### Directions
Output the full listing below, keeping each line exact.

### Data shown

- - - - - - -

(** * Garden logger: fullscreen terminal writer and buffered event stream

    A shallow embedding of
    [garden-service/src/logger/writers/fullscreen-terminal-writer.ts]
    (class [FullscreenTerminalWriter]) and of the [BufferedEventStream]
    class that ships events and log entries in batches, together with the
    properties of the two that the design document states.

    Conventions.  A JavaScript object with mutable fields is a record and
    every method is a function from the record to the record (explicit state
    passing).  Calls on the blessed screen and main box and on
    [process.stdout] are appended to a trace carried by the state, so that
    "how many [setLine] calls did this method issue" is a statement about
    the trace.  Arrays are lists, [arr[i]] is stdpp's [arr !! i] ([None] for
    JavaScript's [undefined]); the [spinners] object used as a dictionary is
    a [gmap].  Time is an integer number of milliseconds, as [Date.now()]
    returns it. *)

From Stdlib Require Import ZArith String Ascii Bool Lia.
From stdpp Require Import base option list strings gmap.

(** ** Array.prototype.splice(0, n)

    [arr.splice(0, n)] removes the first [n] elements (all of them when the
    array is shorter) and returns them; the array keeps the rest. *)
Definition splice0 {A : Type} (n : nat) (arr : list A) : list A * list A :=
  (take n arr, drop n arr).

(** * The buffered event stream *)
Module EventStream.

Section Stream.
(** [GardenEvents[GardenEventName]] payloads, [LogEntryMetadata] and the
    [data] of a log entry (of type [any]) are declared in modules that are
    not part of this development; the buffer never inspects them. *)
Context {EventPayload LogEntryMetadata LogEntryData : Type}.

Record StreamEvent : Type := mkStreamEvent {
  name : string;
  payload : EventPayload
}.

Record LogEntryEvent : Type := mkLogEntryEvent {
  key : string;
  parentKey : option string;
  revision : nat;
  msg : string + list string;
  data : option LogEntryData;
  metadata : option LogEntryMetadata;
  section : option string
}.

Definition MAX_BATCH_SIZE : nat := 200.

Record BufferedEventStream : Type := mkStream {
  sessionId : string;
  bufferedEvents : list StreamEvent;
  bufferedLogEntries : list LogEntryEvent
}.

(** The body of a request to the platform, as the object literals of
    [flushBuffered] build it: [{ sessionId, events }] or
    [{ sessionId, logEntries }].  A field that the literal does not mention
    is [None]. *)
Record Batch : Type := mkBatch {
  batchSessionId : string;
  events : option (list StreamEvent);
  logEntries : option (list LogEntryEvent)
}.

(** What the module can do to the outside world with what it imports:
    print a line on the console, or POST a request body to a path of the
    platform ([axios.post]).  The lines that [flushBuffered] prints are an
    empty line, "would post n events" and "would post n log entries". *)
Inductive ConsoleLine : Type :=
  | BlankLine
  | WouldPostEvents (n : nat)
  | WouldPostLogEntries (n : nat).
(* ===== verification/_CoqProject ===== *)
-Q . S2P
Prelude.v
Logger.v
Packet.v
Codec.v
Serializer.v
GossipPayload.v
Models.v
SocketIo.v
WebFrame.v
DatabaseManager.v
Statements.v
World.v
RoomManager.v
GossipManager.v
Cluster.v
Replica.v
PacketProcessor.v
ConnectionManager.v
Server.v
Process.v
Accounts.v
Protocol.v
Config.v
EndpointRing.v
PacketBuilder.v
Client.v
Dialogue.v
Supervision.v
Console.v
Health.v
Qt.v
ChatStyle.v
Window.v
Panels.v
Delivery.v
Main.v
EndToEnd.v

- - - - - - -

### Written solution
(** * Garden logger: fullscreen terminal writer and buffered event stream

    A shallow embedding of
    [garden-service/src/logger/writers/fullscreen-terminal-writer.ts]
    (class [FullscreenTerminalWriter]) and of the [BufferedEventStream]
    class that ships events and log entries in batches, together with the
    properties of the two that the design document states.

    Conventions.  A JavaScript object with mutable fields is a record and
    every method is a function from the record to the record (explicit state
    passing).  Calls on the blessed screen and main box and on
    [process.stdout] are appended to a trace carried by the state, so that
    "how many [setLine] calls did this method issue" is a statement about
    the trace.  Arrays are lists, [arr[i]] is stdpp's [arr !! i] ([None] for
    JavaScript's [undefined]); the [spinners] object used as a dictionary is
    a [gmap].  Time is an integer number of milliseconds, as [Date.now()]
    returns it. *)

From Stdlib Require Import ZArith String Ascii Bool Lia.
From stdpp Require Import base option list strings gmap.

(** ** Array.prototype.splice(0, n)

    [arr.splice(0, n)] removes the first [n] elements (all of them when the
    array is shorter) and returns them; the array keeps the rest. *)
Definition splice0 {A : Type} (n : nat) (arr : list A) : list A * list A :=
  (take n arr, drop n arr).

(** * The buffered event stream *)
Module EventStream.

Section Stream.
(** [GardenEvents[GardenEventName]] payloads, [LogEntryMetadata] and the
    [data] of a log entry (of type [any]) are declared in modules that are
    not part of this development; the buffer never inspects them. *)
Context {EventPayload LogEntryMetadata LogEntryData : Type}.

Record StreamEvent : Type := mkStreamEvent {
  name : string;
  payload : EventPayload
}.

Record LogEntryEvent : Type := mkLogEntryEvent {
  key : string;
  parentKey : option string;
  revision : nat;
  msg : string + list string;
  data : option LogEntryData;
  metadata : option LogEntryMetadata;
  section : option string
}.

Definition MAX_BATCH_SIZE : nat := 200.

Record BufferedEventStream : Type := mkStream {
  sessionId : string;
  bufferedEvents : list StreamEvent;
  bufferedLogEntries : list LogEntryEvent
}.

(** The body of a request to the platform, as the object literals of
    [flushBuffered] build it: [{ sessionId, events }] or
    [{ sessionId, logEntries }].  A field that the literal does not mention
    is [None]. *)
Record Batch : Type := mkBatch {
  batchSessionId : string;
  events : option (list StreamEvent);
  logEntries : option (list LogEntryEvent)
}.

(** What the module can do to the outside world with what it imports:
    print a line on the console, or POST a request body to a path of the
    platform ([axios.post]).  The lines that [flushBuffered] prints are an
    empty line, "would post n events" and "would post n log entries". *)
Inductive ConsoleLine : Type :=
  | BlankLine
  | WouldPostEvents (n : nat)
  | WouldPostLogEntries (n : nat).
(* ===== verification/_CoqProject ===== *)
-Q . S2P
Prelude.v
Logger.v
Packet.v
Codec.v
Serializer.v
GossipPayload.v
Models.v
SocketIo.v
WebFrame.v
DatabaseManager.v
Statements.v
World.v
RoomManager.v
GossipManager.v
Cluster.v
Replica.v
PacketProcessor.v
ConnectionManager.v
Server.v
Process.v
Accounts.v
Protocol.v
Config.v
EndpointRing.v
PacketBuilder.v
Client.v
Dialogue.v
Supervision.v
Console.v
Health.v
Qt.v
ChatStyle.v
Window.v
Panels.v
Delivery.v
Main.v
EndToEnd.v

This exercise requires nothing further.